Pharmacokinetic data
- Protein binding: 99%
- Elimination half-life: 0.9 hours

Identifiers
- IUPAC name 5,5'-diazenediyldi(2-hydroxybenzoic acid);
- CAS Number: 15722-48-2;
- PubChem CID: 22419;
- DrugBank: DB01250;
- ChemSpider: 10642377;
- UNII: ULS5I8J03O;
- KEGG: D08295; as salt: D00727;
- ChEMBL: ChEMBL425;
- CompTox Dashboard (EPA): DTXSID8023391 ;
- ECHA InfoCard: 100.116.494

Chemical and physical data
- Formula: C_{14}H_{10}N_{2}O_{6}
- Molar mass: 302.242 g·mol^{−1}
- 3D model (JSmol): Interactive image;
- SMILES O=C(O)c1cc(ccc1O)/N=N/c2cc(C(O)=O)c(O)cc2;
- InChI InChI=1S/C14H10N2O6/c17-11-3-1-7(5-9(11)13(19)20)15-16-8-2-4-12(18)10(6-8)14(21)22/h1-6,17-18H,(H,19,20)(H,21,22)/b16-15+; Key:QQBDLJCYGRGAKP-FOCLMDBBSA-N;

= Olsalazine =

Pharmaceutical drug used for ulcerative colitis

Olsalazine is an anti-inflammatory medication used in the treatment of ulcerative colitis. It is sold under the brand name Dipentum.

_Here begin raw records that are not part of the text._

(** The functions of the command table. *)
Inductive wrap_func : Type :=
| myLuaFunction
| ExecuteLuaCommand
| vxSet
| vxGet
| vxReadLine.

(** [lua_command_info]; either field may be the null pointer. *)
Record lua_command_info : Type := mkCommand {
  cmd_name : option string;
  cmd_wrapper : option wrap_func
}.

(** [lua_commands], closed by the entry [{0,0}]. *)
Definition lua_commands : list lua_command_info :=
  [ mkCommand (Some "myLuaFunction"%string) (Some myLuaFunction);
    mkCommand (Some "vxDo"%string) (Some ExecuteLuaCommand);
    mkCommand (Some "vxSet"%string) (Some vxSet);
    mkCommand (Some "vxGet"%string) (Some vxGet);
    mkCommand (Some "vxReadLine"%string) (Some vxReadLine);
    mkCommand None None ].

Inductive action : Type :=
| AcOpen (L : option Z)
| AcOpenLibs (L : Z)
| AcRegister (L : Z) (name : string) (f : option wrap_func)
| AcClose (L : Z)
| AcDoFile (L : Z) (path : string)
| AcPrintf (text : string).

Inductive fault : Type :=
| NullState
| ClosedState
| PastTheTable.

Record host : Type := mkHost {
  (** [static lua_State *luaVM] *)
  luaVM : option Z;
  (** The states opened and not closed since. *)
  open_states : list Z;
  (** The global functions set in each state, the latest first. *)
  globals : list (Z * (string * option wrap_func));
  actions : list action
}.

(** The host before anything ran: [luaVM=NULL]. *)
Definition initial : host := mkHost None [] [] [].

Inductive hresult (A : Type) : Type :=
| Ok (a : A) (h : host)
| Fault (f : fault).

Arguments Ok {A} a h.
Arguments Fault {A} f.

Definition H (A : Type) : Type := host -> hresult A.

Definition hret {A} (a : A) : H A := fun h => Ok a h.

Definition hbind {A B} (f : H A) (k : A -> H B) : H B :=
  fun h => match f h with
           | Ok a h' => k a h'
           | Fault x => Fault x
           end.

Declare Scope engine_scope.
Delimit Scope engine_scope with engine.
Notation "x <- m ;; k" := (hbind m (fun x => k))
  (at level 61, m at next level, right associativity) : engine_scope.
Notation "m ;; k" := (hbind m (fun _ => k))
  (at level 61, right associativity) : engine_scope.

Local Open Scope engine_scope.

Definition act (a : action) : H unit :=
  fun h => Ok tt (mkHost (luaVM h) (open_states h) (globals h)
                    (actions h ++ [a])).

Definition get_luaVM : H (option Z) := fun h => Ok (luaVM h) h.

Definition set_luaVM (L : option Z) : H unit :=
  fun h => Ok tt (mkHost L (open_states h) (globals h) (actions h)).

Definition is_open (h : host) (L : Z) : bool :=
  existsb (Z.eqb L) (open_states h).

(** What every API function does first with its [lua_State *]: use it. *)
Definition use_state (L : option Z) : H Z :=
  fun h => match L with
           | None => Fault NullState
           | Some p => if is_open h p then Ok p h else Fault ClosedState
           end.

(** [lua_open()], given what the allocator returns. *)
Definition lua_open (fresh : option Z) : H (option Z) :=
  fun h => Ok fresh
             (mkHost (luaVM h)
                (match fresh with
                 | Some p => p :: open_states h
                 | None => open_states h
                 end)
                (globals h) (actions h ++ [AcOpen fresh])).

Definition luaL_openlibs (L : option Z) : H unit :=
  p <- use_state L ;; act (AcOpenLibs p).

Definition lua_register (L : option Z) (name : string)
           (f : option wrap_func) : H unit :=
  p <- use_state L ;;
  (fun h => Ok tt (mkHost (luaVM h) (open_states h)
                     ((p, (name, f)) :: globals h) (actions h))) ;;
  act (AcRegister p name f).

(** [lua_close]: the state and everything set in it are gone. *)
Definition lua_close (L : option Z) : H unit :=
  p <- use_state L ;;
  (fun h => Ok tt (mkHost (luaVM h)
                     (filter (fun q => negb (q =? p)) (open_states h))
                     (filter (fun g => negb (fst g =? p)) (globals h))
                     (actions h))) ;;
  act (AcClose p).

Definition luaL_dofile (L : option Z) (path : string) : H unit :=
  p <- use_state L ;; act (AcDoFile p path).

Definition printf (text : string) : H unit := act (AcPrintf text).
(* ===== verification/Gemini.v ===== *)
(** * [src/index.ts]: the Gemini stock-price bot traced with Langfuse

    [stockPriceFunction], the mock [getStockPrice] with its standalone span,
    the [StockPriceBot] model configuration, [processQuery] (trace, spans,
    chat session, the loop that returns on the first ["getStockPrice"]
    call, the catch that records an error event and rethrows) and [main].
    The state holds the console, the Langfuse client and the requests sent
    to the model; the model ([generate]) and the clock ([now_iso]) are
    Section variables.  The Gemini SDK's chat session is modelled as the
    SDK documents it: [sendMessage] sends the history followed by the new
    user content and, when the reply has a candidate, appends both. *)

From S2P Require Import Prelude JsRuntime Langfuse.
From Stdlib Require Import Floats.

Local Open Scope string_scope.
Local Open Scope list_scope.
Local Open Scope js_scope.

Module Gemini.

(** ** The Gemini SDK's shapes *)

Record function_call := mk_function_call { fc_name : string; fc_args : value }.

Inductive part : Type :=
| PText (text : string)
| PFunctionResponse (name : string) (response : value).

Record content := mk_content { c_role : string; c_parts : list part }.

Record schema_property := mk_schema_property { sp_name : string; sp_type : string; sp_description : string }.

Record function_declaration := mk_function_declaration {
  fd_name : string;
  fd_description : string;
  fd_properties : list schema_property;
  fd_required : list string
}.

Record model_config := mk_model_config { mc_model : string; mc_tools : list function_declaration }.

Record gen_request := mk_gen_request { gq_config : model_config; gq_contents : list content }.
(** * TwiSpider, [utilities/connection.py]: the pooled database connection

    A shallow embedding of the [Connection] class: the process-wide pool
    singleton with its capacity semaphore, the context-manager protocol
    ([__enter__] / [__exit__]), the raw connection factory ([__call__]) and
    the three SQL helpers ([sql_execute], [sql_execute_commit],
    [sql_execute_values]).

    Layout: the Python built-ins the module relies on ([Py]), the data model
    and the state-and-exception monad, the methods of the class, a small
    driver to run them on, the thread-interleaving semantics, then the
    lemmas and theorems. [get_connection_status], whose two call sites are
    commented out in the source, comes after the rest of the class. *)

From Stdlib Require Import ZArith String Ascii List Bool Lia.
From stdpp Require Import base option list strings gmap fin_maps relations.

Open Scope string_scope.
Open Scope Z_scope.
Open Scope list_scope.

(** ** Python built-ins *)
Module Py.

Definition squote : ascii := "039"%char.
Definition dquote : ascii := "034"%char.
Definition backslash : ascii := "092"%char.

Definition code (c : ascii) : nat := nat_of_ascii c.

(** the upper-case form of an ASCII letter *)
Definition upper_char (c : ascii) : ascii :=
  if ((97 <=? code c) && (code c <=? 122))%nat
  then ascii_of_nat (code c - 32) else c.

(** *** Text

    A [str] is carried as its UTF-8 encoding: one byte for an ASCII
    character, a lead byte followed by one to three continuation bytes for
    any other. Concatenation and the substring test on the bytes are those
    on the characters. *)
Definition is_continuation (c : ascii) : bool :=
  ((128 <=? code c) && (code c <? 192))%nat.

(** the number of bytes of the character whose first byte is [c] *)
Definition width (c : ascii) : nat :=
  if (code c <? 192)%nat then 1%nat
  else if (code c <? 224)%nat then 2%nat
  else if (code c <? 240)%nat then 3%nat
  else if (code c <? 248)%nat then 4%nat
  else 1%nat.

(** the next [n] bytes of [s], when they are continuation bytes *)
Fixpoint continuation (n : nat) (s : string) : option string :=
  match n with
  | O => Some ""
  | S n' =>
      match s with
      | String c s' =>
          if is_continuation c
          then match continuation n' s' with
               | Some t => Some (String c t)
               | None => None
               end
          else None
      | EmptyString => None
      end
  end.

(** the character at the head of [String c s'] *)
Definition head_char (c : ascii) (s' : string) : string :=
  match continuation (width c - 1) s' with
  | Some t => String c t
  | None => String c ""
  end.

(** the characters of a text, in order; [skip] bytes belong to the
    character before *)
Fixpoint chars_from (skip : nat) (s : string) : list string :=
  match s with
  | EmptyString => []
  | String c s' =>
      match skip with
      | S k => chars_from k s'
      | O => let ch := head_char c s' in ch :: chars_from (String.length ch - 1) s'
      end
  end.

Definition chars (s : string) : list string := chars_from 0 s.

Fixpoint cat (items : list string) : string :=
  match items with
  | [] => ""
  | x :: xs => x +:+ cat xs
  end.

Definition byte (c : ascii) : Z := Z.of_nat (code c).

(** [ord(ch)]: the code point of a character *)
Definition ord (ch : string) : Z :=
  match ch with
  | String a EmptyString => byte a
  | String a (String b EmptyString) => (byte a mod 32) * 64 + byte b mod 64
  | String a (String b (String c EmptyString)) =>
      (byte a mod 16) * 4096 + (byte b mod 64) * 64 + byte c mod 64
  | String a (String b (String c (String d EmptyString))) =>
      (byte a mod 8) * 262144 + (byte b mod 64) * 4096 + (byte c mod 64) * 64
      + byte d mod 64
  | _ => 0
  end.

Definition of_byte (z : Z) : ascii := ascii_of_nat (Z.to_nat z).

(** [chr(cp)] *)
Definition chr (cp : Z) : string :=
  if cp <? 128 then String (of_byte cp) ""
  else if cp <? 2048 then
    String (of_byte (192 + cp / 64)) (String (of_byte (128 + cp mod 64)) "")
  else if cp <? 65536 then
    String (of_byte (224 + cp / 4096))
      (String (of_byte (128 + (cp / 64) mod 64)) (String (of_byte (128 + cp mod 64)) ""))
  else
    String (of_byte (240 + cp / 262144))
      (String (of_byte (128 + (cp / 4096) mod 64))
         (String (of_byte (128 + (cp / 64) mod 64))
            (String (of_byte (128 + cp mod 64)) ""))).

(** *** [str.upper]

    The upper-case forms above ASCII, from the Unicode character database
    (version 14.0). A range [(first, last, step, shift)] maps every
    [step]-th code point from [first] to [last] to the one [shift] away;
    the code points of [upper_special] have an upper-case form of their
    own, of one or more characters. *)
Definition upper_ranges : list (Z * Z * Z * Z) :=
  [(181, 181, 1, 743); (224, 246, 1, -32); (248, 254, 1, -32); (255, 255, 1, 121);
   (257, 303, 2, -1); (305, 305, 1, -232); (307, 311, 2, -1); (314, 328, 2, -1);
   (331, 375, 2, -1); (378, 382, 2, -1); (383, 383, 1, -300); (384, 384, 1, 195);
   (387, 389, 2, -1); (392, 392, 1, -1); (396, 396, 1, -1); (402, 402, 1, -1);
   (405, 405, 1, 97); (409, 409, 1, -1); (410, 410, 1, 163); (414, 414, 1, 130);
   (417, 421, 2, -1); (424, 424, 1, -1); (429, 429, 1, -1); (432, 432, 1, -1);
   (436, 438, 2, -1); (441, 441, 1, -1); (445, 445, 1, -1); (447, 447, 1, 56);
   (453, 453, 1, -1); (454, 454, 1, -2); (456, 456, 1, -1); (457, 457, 1, -2);
   (459, 459, 1, -1); (460, 460, 1, -2); (462, 476, 2, -1); (477, 477, 1, -79);
   (479, 495, 2, -1); (498, 498, 1, -1); (499, 499, 1, -2); (501, 501, 1, -1);
   (505, 543, 2, -1); (547, 563, 2, -1); (572, 572, 1, -1); (575, 576, 1, 10815);
   (578, 578, 1, -1); (583, 591, 2, -1); (592, 592, 1, 10783); (593, 593, 1, 10780);
   (594, 594, 1, 10782); (595, 595, 1, -210); (596, 596, 1, -206); (598, 599, 1, -205);
   (601, 601, 1, -202); (603, 603, 1, -203); (604, 604, 1, 42319); (608, 608, 1, -205);
   (609, 609, 1, 42315); (611, 611, 1, -207); (613, 613, 1, 42280); (614, 614, 1, 42308);
   (616, 616, 1, -209); (617, 617, 1, -211); (618, 618, 1, 42308); (619, 619, 1, 10743);
   (620, 620, 1, 42305); (623, 623, 1, -211); (625, 625, 1, 10749); (626, 626, 1, -213);
   (629, 629, 1, -214); (637, 637, 1, 10727); (640, 640, 1, -218); (642, 642, 1, 42307);
   (643, 643, 1, -218); (647, 647, 1, 42282); (648, 648, 1, -218); (649, 649, 1, -69);
   (650, 651, 1, -217); (652, 652, 1, -71); (658, 658, 1, -219); (669, 669, 1, 42261);
   (670, 670, 1, 42258); (837, 837, 1, 84); (881, 883, 2, -1); (887, 887, 1, -1);
   (891, 893, 1, 130); (940, 940, 1, -38); (941, 943, 1, -37); (945, 961, 1, -32);
   (962, 962, 1, -31); (963, 971, 1, -32); (972, 972, 1, -64); (973, 974, 1, -63);
   (976, 976, 1, -62); (977, 977, 1, -57); (981, 981, 1, -47); (982, 982, 1, -54);
   (983, 983, 1, -8); (985, 1007, 2, -1); (1008, 1008, 1, -86); (1009, 1009, 1, -80);
   (1010, 1010, 1, 7); (1011, 1011, 1, -116); (1013, 1013, 1, -96); (1016, 1016, 1, -1);
   (1019, 1019, 1, -1); (1072, 1103, 1, -32); (1104, 1119, 1, -80); (1121, 1153, 2, -1);
   (1163, 1215, 2, -1); (1218, 1230, 2, -1); (1231, 1231, 1, -15); (1233, 1327, 2, -1);
   (1377, 1414, 1, -48); (4304, 4346, 1, 3008); (4349, 4351, 1, 3008); (5112, 5117, 1, -8);
   (7296, 7296, 1, -6254); (7297, 7297, 1, -6253); (7298, 7298, 1, -6244); (7299, 7300, 1, -6242);
   (7301, 7301, 1, -6243); (7302, 7302, 1, -6236); (7303, 7303, 1, -6181); (7304, 7304, 1, 35266);
   (7545, 7545, 1, 35332); (7549, 7549, 1, 3814); (7566, 7566, 1, 35384); (7681, 7829, 2, -1);
   (7835, 7835, 1, -59); (7841, 7935, 2, -1); (7936, 7943, 1, 8); (7952, 7957, 1, 8);
   (7968, 7975, 1, 8); (7984, 7991, 1, 8); (8000, 8005, 1, 8); (8017, 8023, 2, 8);
   (8032, 8039, 1, 8); (8048, 8049, 1, 74); (8050, 8053, 1, 86); (8054, 8055, 1, 100);
   (8056, 8057, 1, 128); (8058, 8059, 1, 112); (8060, 8061, 1, 126); (8112, 8113, 1, 8);
   (8126, 8126, 1, -7205); (8144, 8145, 1, 8); (8160, 8161, 1, 8); (8165, 8165, 1, 7);
   (8526, 8526, 1, -28); (8560, 8575, 1, -16); (8580, 8580, 1, -1); (9424, 9449, 1, -26);
   (11312, 11359, 1, -48); (11361, 11361, 1, -1); (11365, 11365, 1, -10795); (11366, 11366, 1, -10792);
   (11368, 11372, 2, -1); (11379, 11379, 1, -1); (11382, 11382, 1, -1); (11393, 11491, 2, -1);
   (11500, 11502, 2, -1); (11507, 11507, 1, -1); (11520, 11557, 1, -7264); (11559, 11559, 1, -7264);
   (11565, 11565, 1, -7264); (42561, 42605, 2, -1); (42625, 42651, 2, -1); (42787, 42799, 2, -1);
   (42803, 42863, 2, -1); (42874, 42876, 2, -1); (42879, 42887, 2, -1); (42892, 42892, 1, -1);
   (42897, 42899, 2, -1); (42900, 42900, 1, 48); (42903, 42921, 2, -1); (42933, 42947, 2, -1);
   (42952, 42954, 2, -1); (42961, 42961, 1, -1); (42967, 42969, 2, -1); (42998, 42998, 1, -1);
   (43859, 43859, 1, -928); (43888, 43967, 1, -38864); (65345, 65370, 1, -32); (66600, 66639, 1, -40);
   (66776, 66811, 1, -40); (66967, 67003, 2, -39); (66968, 66976, 2, -39); (66980, 66992, 2, -39);
   (66996, 67000, 2, -39); (67004, 67004, 1, -39); (68800, 68850, 1, -64); (71872, 71903, 1, -32);
   (93792, 93823, 1, -32); (125218, 125251, 1, -34)].

Definition upper_special : list (Z * list Z) :=
  [(223, [83; 83]); (329, [700; 78]); (496, [74; 780]); (912, [921; 776; 769]);
   (944, [933; 776; 769]); (1415, [1333; 1362]); (7830, [72; 817]); (7831, [84; 776]);
   (7832, [87; 778]); (7833, [89; 778]); (7834, [65; 702]); (8016, [933; 787]);
   (8018, [933; 787; 768]); (8020, [933; 787; 769]); (8022, [933; 787; 834]); (8064, [7944; 921]);
   (8065, [7945; 921]); (8066, [7946; 921]); (8067, [7947; 921]); (8068, [7948; 921]);
   (8069, [7949; 921]); (8070, [7950; 921]); (8071, [7951; 921]); (8072, [7944; 921]);
   (8073, [7945; 921]); (8074, [7946; 921]); (8075, [7947; 921]); (8076, [7948; 921]);
   (8077, [7949; 921]); (8078, [7950; 921]); (8079, [7951; 921]); (8080, [7976; 921]);
   (8081, [7977; 921]); (8082, [7978; 921]); (8083, [7979; 921]); (8084, [7980; 921]);
   (8085, [7981; 921]); (8086, [7982; 921]); (8087, [7983; 921]); (8088, [7976; 921]);
   (8089, [7977; 921]); (8090, [7978; 921]); (8091, [7979; 921]); (8092, [7980; 921]);
   (8093, [7981; 921]); (8094, [7982; 921]); (8095, [7983; 921]); (8096, [8040; 921]);
   (8097, [8041; 921]); (8098, [8042; 921]); (8099, [8043; 921]); (8100, [8044; 921]);
   (8101, [8045; 921]); (8102, [8046; 921]); (8103, [8047; 921]); (8104, [8040; 921]);
   (8105, [8041; 921]); (8106, [8042; 921]); (8107, [8043; 921]); (8108, [8044; 921]);
   (8109, [8045; 921]); (8110, [8046; 921]); (8111, [8047; 921]); (8114, [8122; 921]);
   (8115, [913; 921]); (8116, [902; 921]); (8118, [913; 834]); (8119, [913; 834; 921]);
   (8124, [913; 921]); (8130, [8138; 921]); (8131, [919; 921]); (8132, [905; 921]);
   (8134, [919; 834]); (8135, [919; 834; 921]); (8140, [919; 921]); (8146, [921; 776; 768]);
   (8147, [921; 776; 769]); (8150, [921; 834]); (8151, [921; 776; 834]); (8162, [933; 776; 768]);
   (8163, [933; 776; 769]); (8164, [929; 787]); (8166, [933; 834]); (8167, [933; 776; 834]);
   (8178, [8186; 921]); (8179, [937; 921]); (8180, [911; 921]); (8182, [937; 834]);
   (8183, [937; 834; 921]); (8188, [937; 921]); (64256, [70; 70]); (64257, [70; 73]);
   (64258, [70; 76]); (64259, [70; 70; 73]); (64260, [70; 70; 76]); (64261, [83; 84]);
   (64262, [83; 84]); (64275, [1348; 1350]); (64276, [1348; 1333]); (64277, [1348; 1339]);
   (64278, [1358; 1350]); (64279, [1348; 1341])].

Definition in_range (cp : Z) (r : Z * Z * Z * Z) : bool :=
  let '(first, last, step, _) := r in
  (first <=? cp) && (cp <=? last) && ((cp - first) mod step =? 0).

(** [ch.upper()] for one character *)
Definition upper_of (ch : string) : string :=
  match ch with
  | String c EmptyString => String (upper_char c) ""
  | _ =>
      let cp := ord ch in
      match List.find (λ e, fst e =? cp) upper_special with
      | Some (_, form) => cat (map chr form)
      | None =>
          match List.find (in_range cp) upper_ranges with
          | Some (_, _, _, shift) => chr (cp + shift)
          | None => ch
          end
      end
  end.

(** [s.upper()] *)
Definition upper (s : string) : string := cat (map upper_of (chars s)).

(** [needle in s] on strings: [needle] occurs as a substring of [s] *)
Fixpoint contains (needle s : string) : bool :=
  String.prefix needle s ||
  match s with
  | EmptyString => false
  | String _ s' => contains needle s'
  end.

(** [any(bs)] on a list of booleans *)
Definition any (bs : list bool) : bool := existsb id bs.

(** [sep.join(items)] *)
Fixpoint join (sep : string) (items : list string) : string :=
  match items with
  | [] => ""
  | [x] => x
  | x :: xs => x +:+ sep +:+ join sep xs
  end.

(** truth value of a string: non-empty *)
Definition truthy (s : string) : bool :=
  match s with EmptyString => false | _ => true end.

(** *** Values found in a row

    The rows covered hold [None], booleans, integers, text and naive
    [datetime]s. *)

(** a naive [datetime]: its [tzinfo] is [None] *)
Record datetime := mk_datetime {
  year : nat; month : nat; day : nat;
  hour : nat; minute : nat; second : nat; microsecond : nat }.

Inductive value :=
| PyNone
| PyBool (b : bool)
| PyInt (z : Z)
| PyStr (s : string)
| PyDatetime (d : datetime).

(** [isinstance(entry, datetime)] *)
Definition isinstance_datetime (v : value) : bool :=
  match v with PyDatetime _ => true | _ => false end.

Definition digit_char (n : nat) : ascii := ascii_of_nat (48 + n mod 10).

Fixpoint dec_go (fuel n : nat) (acc : string) : string :=
  match fuel with
  | O => acc
  | S fuel' =>
      let acc' := String (digit_char n) acc in
      if (n <? 10)%nat then acc' else dec_go fuel' (n / 10) acc'
  end.

(** decimal digits of a natural number, no leading zero *)
Definition dec (n : nat) : string := dec_go (S n) n "".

Olsalazine itself is a prodrug of mesalazine (5-aminosalicyclic acid or 5-ASA) and is not absorbed in the small intestine. Instead it continues through to the colon where it is cleaved into two molecules of 5-ASA by azoreductases produced by colonic bacteria. Olsalazine thus exerts its anti-inflammatory effect by its colonic breakdown into 5-ASA which inhibits cyclooxygenase and lipoxygenase thereby reducing prostaglandin and leukotriene production.

==History==
Olsalazine gained Food and Drug Administration (FDA) approval in 1990.

==Supply==
The drug is supplied by UCB Pharma.

==Research==
In 2006 the Australian biotech company Giaconda received a European patent for a combination therapy for treating constipation-predominant irritable bowel syndrome that uses olsalazine and the anti-gout drug colchicine, for trials the following year.